*** Block opens ***

(** A list of distinct numbers below [n] is no longer than [n]. *)
Lemma NoDup_bound (l : list nat) n : NoDup l -> Forall (fun c => (c < n)%nat) l -> (length l <= n)%nat.
Proof.
  intros Hnd Hf. rewrite <- (length_seq n 0). apply submseteq_length, NoDup_submseteq; [done|].
  intros x Hx. rewrite Forall_forall in Hf. apply elem_of_seq. specialize (Hf x Hx). lia.
Qed.

Lemma find_child_spec s i name : tree_ok s -> used s i ->
  match find_child i name s with
  | Some c => edge_ok s i c /\ d_name (dent c s) = name
  | None => True
  end.
Proof.
  intros (Hl & kids & Hk) Hi. destruct (Hk i Hi) as (Hs & Hnd & Hf). unfold find_child.
  assert (Hlen : (length (kids i) <= VFS_MAX_DENTRIES)%nat).
  { apply NoDup_bound; [done|]. eapply Forall_impl; [exact Hf|]. intros c (Hu & _). rewrite <- Hl. by apply used_lt. }
  pose proof (find_child_loop_spec VFS_MAX_DENTRIES _ _ name s Hs Hlen) as Hfc.
  destruct (find_child_loop _ _ name s) as [c|]; [|done]. destruct Hfc as [Hin Hn].
  rewrite Forall_forall in Hf. auto.
Qed.

(** ** A change that only adds *)

Lemma dent_eq s s' i : g_dentries s' = g_dentries s -> dent i s' = dent i s.
Proof. unfold dent. by intros ->. Qed.

Lemma used_eq s s' i : g_dentries s' = g_dentries s -> used s i -> used s' i.
Proof. unfold used. by intros ->. Qed.

Lemma denotes_mono s s' i nd : g_dentries s' = g_dentries s ->
  keeps s s' -> denotes s i nd -> denotes s' i nd.
Proof.
  intros Hd [Hn _] (Hu & v & Hv & Hnd). split; [by eapply used_eq|]. exists v.
  rewrite (dent_eq s s') by done. auto.
Qed.

Lemma siblings_eq s s' o cs : (forall c, c ∈ cs -> dent c s' = dent c s) -> siblings s o cs -> siblings s' o cs.
Proof.
  revert o. induction cs as [|c cs IH]; intros o He Hs; simpl in *; [done|].
  destruct Hs as [-> Hs]. split; [done|]. rewrite (He c) by by left. apply IH; [|done].
  intros c' Hc'. apply He. by right.
Qed.

Lemma tree_ok_mono s s' : g_dentries s' = g_dentries s ->
  keeps s s' -> tree_ok s -> tree_ok s'.
Proof.
  intros Hd Hn (Hl & kids & Hk). split; [by rewrite Hd|]. exists kids. intros i Hi.
  assert (Hi' : used s i) by (by apply (used_eq s' s)). destruct (Hk i Hi') as (Hs & Hnd & Hf).
  rewrite (dent_eq s s') by done. split; [|split; [done|]].
  - eapply siblings_eq; [|done]. intros c _. by apply dent_eq.
  - eapply Forall_impl; [exact Hf|]. intros c (Hu & Hp & nd & nd' & Hn1 & Hn2 & Hch).
    split; [by eapply used_eq|]. rewrite (dent_eq s s') by done. split; [done|].
    exists nd, nd'. split; [by eapply denotes_mono|]. split; [by eapply denotes_mono|done].
Qed.

Lemma free_dentries_eq s s' : g_dentries s' = g_dentries s -> free_dentries s' = free_dentries s.
Proof. unfold free_dentries. by intros ->. Qed.

(** ** Adding an edge *)

Definition added (i j : nat) (name : list Z) (v : nat) s : vfs T P X :=
  attach_child (Some i) (Some j)
    (with_dentries (<[j := mk_dentry (take VFS_NAME_MAX name) (Some v) (Some i) None None 1]> (g_dentries s)) s).

Lemma added_dent i j name v s k : (j < length (g_dentries s))%nat -> (i < length (g_dentries s))%nat -> i <> j ->
  dent k (added i j name v s) =
  if decide (k = j) then mk_dentry (take VFS_NAME_MAX name) (Some v) (Some i) None (d_first_child (dent i s)) 1
  else if decide (k = i) then set_first_child (Some j) (dent i s) else dent k s.
Proof.
  intros Hj Hi Hne. unfold added, attach_child, upd_dentry, dent. cbn [g_dentries with_dentries].
  rewrite (list_lookup_insert_ne _ j i) by done.
  destruct (decide (k = j)) as [->|Hkj].
  - rewrite list_lookup_alter_ne by done. rewrite list_lookup_alter_eq, list_lookup_insert_eq by done. done.
  - destruct (decide (k = i)) as [->|Hki].
    + rewrite list_lookup_alter_eq, list_lookup_alter_ne by done. rewrite list_lookup_insert_ne by done.
      destruct (lookup_lt_is_Some_2 (g_dentries s) i Hi) as [d ->]. done.
    + rewrite !list_lookup_alter_ne by done. by rewrite list_lookup_insert_ne by done.
Qed.

Lemma used_dent s k : used s k <-> (k < length (g_dentries s))%nat /\ d_refcnt (dent k s) <> 0.
Proof.
  unfold used, dent. split.
  - intros (d & Hd & Hr). rewrite Hd. split; [by eapply lookup_lt_Some|done].
  - intros [Hl Hr]. destruct (lookup_lt_is_Some_2 _ _ Hl) as [d Hd]. rewrite Hd in Hr. by exists d.
Qed.

Lemma length_added i j name v s : length (g_dentries (added i j name v s)) = length (g_dentries s).
Proof. unfold added, attach_child, upd_dentry. simpl. by rewrite !length_alter, length_insert. Qed.

Section add.
Context (s : vfs T P X) (i j v : nat) (name : list Z) (nd nd' : Node).
Context (Ht : tree_ok s) (Hi : denotes s i nd) (Hj : (j < length (g_dentries s))%nat) (Hfree : d_refcnt (dent j s) = 0).
Context (Hv : node_at s v nd') (Hch : child_of nd name = Some nd') (Hlen : (length name <= VFS_NAME_MAX)%nat).
Local Abbreviation s' := (added i j name v s).

Lemma added_ne : i <> j.
Proof. intros ->. destruct Hi as [Hu _]. apply used_dent in Hu as [_ Hu]. done. Qed.

Lemma added_dent' k : dent k s' =
  if decide (k = j) then mk_dentry name (Some v) (Some i) None (d_first_child (dent i s)) 1
  else if decide (k = i) then set_first_child (Some j) (dent i s) else dent k s.
Proof.
  rewrite added_dent; [by rewrite take_ge by done|done| |apply added_ne].
  apply used_lt. by destruct Hi.
Qed.

Lemma added_old k : used s k -> k <> j /\ d_node (dent k s') = d_node (dent k s) /\
  d_parent (dent k s') = d_parent (dent k s) /\ d_name (dent k s') = d_name (dent k s) /\
  d_next_sibling (dent k s') = d_next_sibling (dent k s) /\ d_refcnt (dent k s') = d_refcnt (dent k s).
Proof.
  intros Hu. assert (Hkj : k <> j) by (intros ->; apply used_dent in Hu as [_ Hu]; done).
  rewrite added_dent'. rewrite decide_False by done. split; [done|].
  case_decide; [subst k|]; by repeat split.
Qed.

Lemma added_used k : used s' k <-> used s k \/ k = j.
Proof.
  rewrite !used_dent, length_added, added_dent'. destruct (decide (k = j)) as [->|Hkj].
  - split; [by right|]. done.
  - destruct (decide (k = i)) as [->|]; simpl; tauto.
Qed.

Lemma added_same : same_drv s s'.
Proof. by split. Qed.

Lemma added_denotes k kd : denotes s k kd -> denotes s' k kd.
Proof.
  intros (Hu & u & Hn & Hd). destruct (added_old k Hu) as (_ & Hno & _).
  split; [apply added_used; by left|]. exists u. rewrite Hno. split; [done|]. by apply (keeps_same s s' added_same).
Qed.

Lemma added_new : denotes s' j nd'.
Proof.
  split; [apply added_used; by right|]. exists v. rewrite added_dent', decide_True by done.
  split; [done|]. by apply (keeps_same s s' added_same).
Qed.

Lemma added_edge k c : edge_ok s k c -> edge_ok s' k c.
Proof.
  intros (Hu & Hp & kd & cd & Hk1 & Hk2 & Hk3). destruct (added_old c Hu) as (_ & _ & Hpa & Hna & _).
  split; [apply added_used; by left|]. rewrite Hpa, Hna. split; [done|]. exists kd, cd.
  split; [by apply added_denotes|]. split; [by apply added_denotes|done].
Qed.

Lemma added_siblings o cs : Forall (used s) cs -> siblings s o cs -> siblings s' o cs.
Proof.
  intros Hf. revert o. induction Hf as [|c cs Hu Hf IH]; intros o Hs; simpl in *; [done|].
  destruct Hs as [-> Hs]. split; [done|]. destruct (added_old c Hu) as (_ & _ & _ & _ & -> & _). by apply IH.
Qed.

Lemma added_tree_ok : tree_ok s'.
Proof.
  destruct Ht as (Hl & kids & Hk). split; [by rewrite length_added|].
  exists (fun k => if decide (k = j) then [] else if decide (k = i) then j :: kids i else kids k).
  assert (Hiu : used s i) by by destruct Hi.
  intros k [Hu| ->]%added_used.
  - destruct (added_old k Hu) as (Hkj & _). rewrite (decide_False (P := k = j)) by done.
    destruct (Hk k Hu) as (Hs & Hnd & Hf). assert (Hfu : Forall (used s) (kids k)).
    { eapply Forall_impl; [exact Hf|]. intros c (Hc & _). done. }
    rewrite (added_dent' k), (decide_False (P := k = j)) by done. destruct (decide (k = i)) as [->|Hki].
    + split; [|split].
      * simpl. split; [done|]. rewrite added_dent', decide_True by done. simpl. by apply added_siblings.
      * apply NoDup_cons. split; [|done]. intros Hin. rewrite Forall_forall in Hfu.
        specialize (Hfu j Hin). apply used_dent in Hfu as [_ Hx]. done.
      * apply Forall_cons. split.
        -- split; [apply added_used; by right|]. rewrite added_dent', decide_True by done. split; [done|].
           exists nd, nd'. split; [by apply added_denotes|]. split; [apply added_new|done].
        -- eapply Forall_impl; [exact Hf|]. intros c. apply added_edge.
    + split; [by apply added_siblings|]. split; [done|]. eapply Forall_impl; [exact Hf|]. intros c. apply added_edge.
  - rewrite decide_True by done. rewrite added_dent', decide_True by done. simpl.
    split; [done|]. split; [constructor|constructor].
Qed.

*** Block closes ***

Send back, unchanged, every line of the records from the one with "by apply added_siblings." through the last.

      * simpl. split; [done|]. rewrite added_dent', decide_True by done. simpl. by apply added_siblings.
      * apply NoDup_cons. split; [|done]. intros Hin. rewrite Forall_forall in Hfu.
        specialize (Hfu j Hin). apply used_dent in Hfu as [_ Hx]. done.
      * apply Forall_cons. split.
        -- split; [apply added_used; by right|]. rewrite added_dent', decide_True by done. split; [done|].
           exists nd, nd'. split; [by apply added_denotes|]. split; [apply added_new|done].
        -- eapply Forall_impl; [exact Hf|]. intros c. apply added_edge.
    + split; [by apply added_siblings|]. split; [done|]. eapply Forall_impl; [exact Hf|]. intros c. apply added_edge.
  - rewrite decide_True by done. rewrite added_dent', decide_True by done. simpl.
    split; [done|]. split; [constructor|constructor].
Qed.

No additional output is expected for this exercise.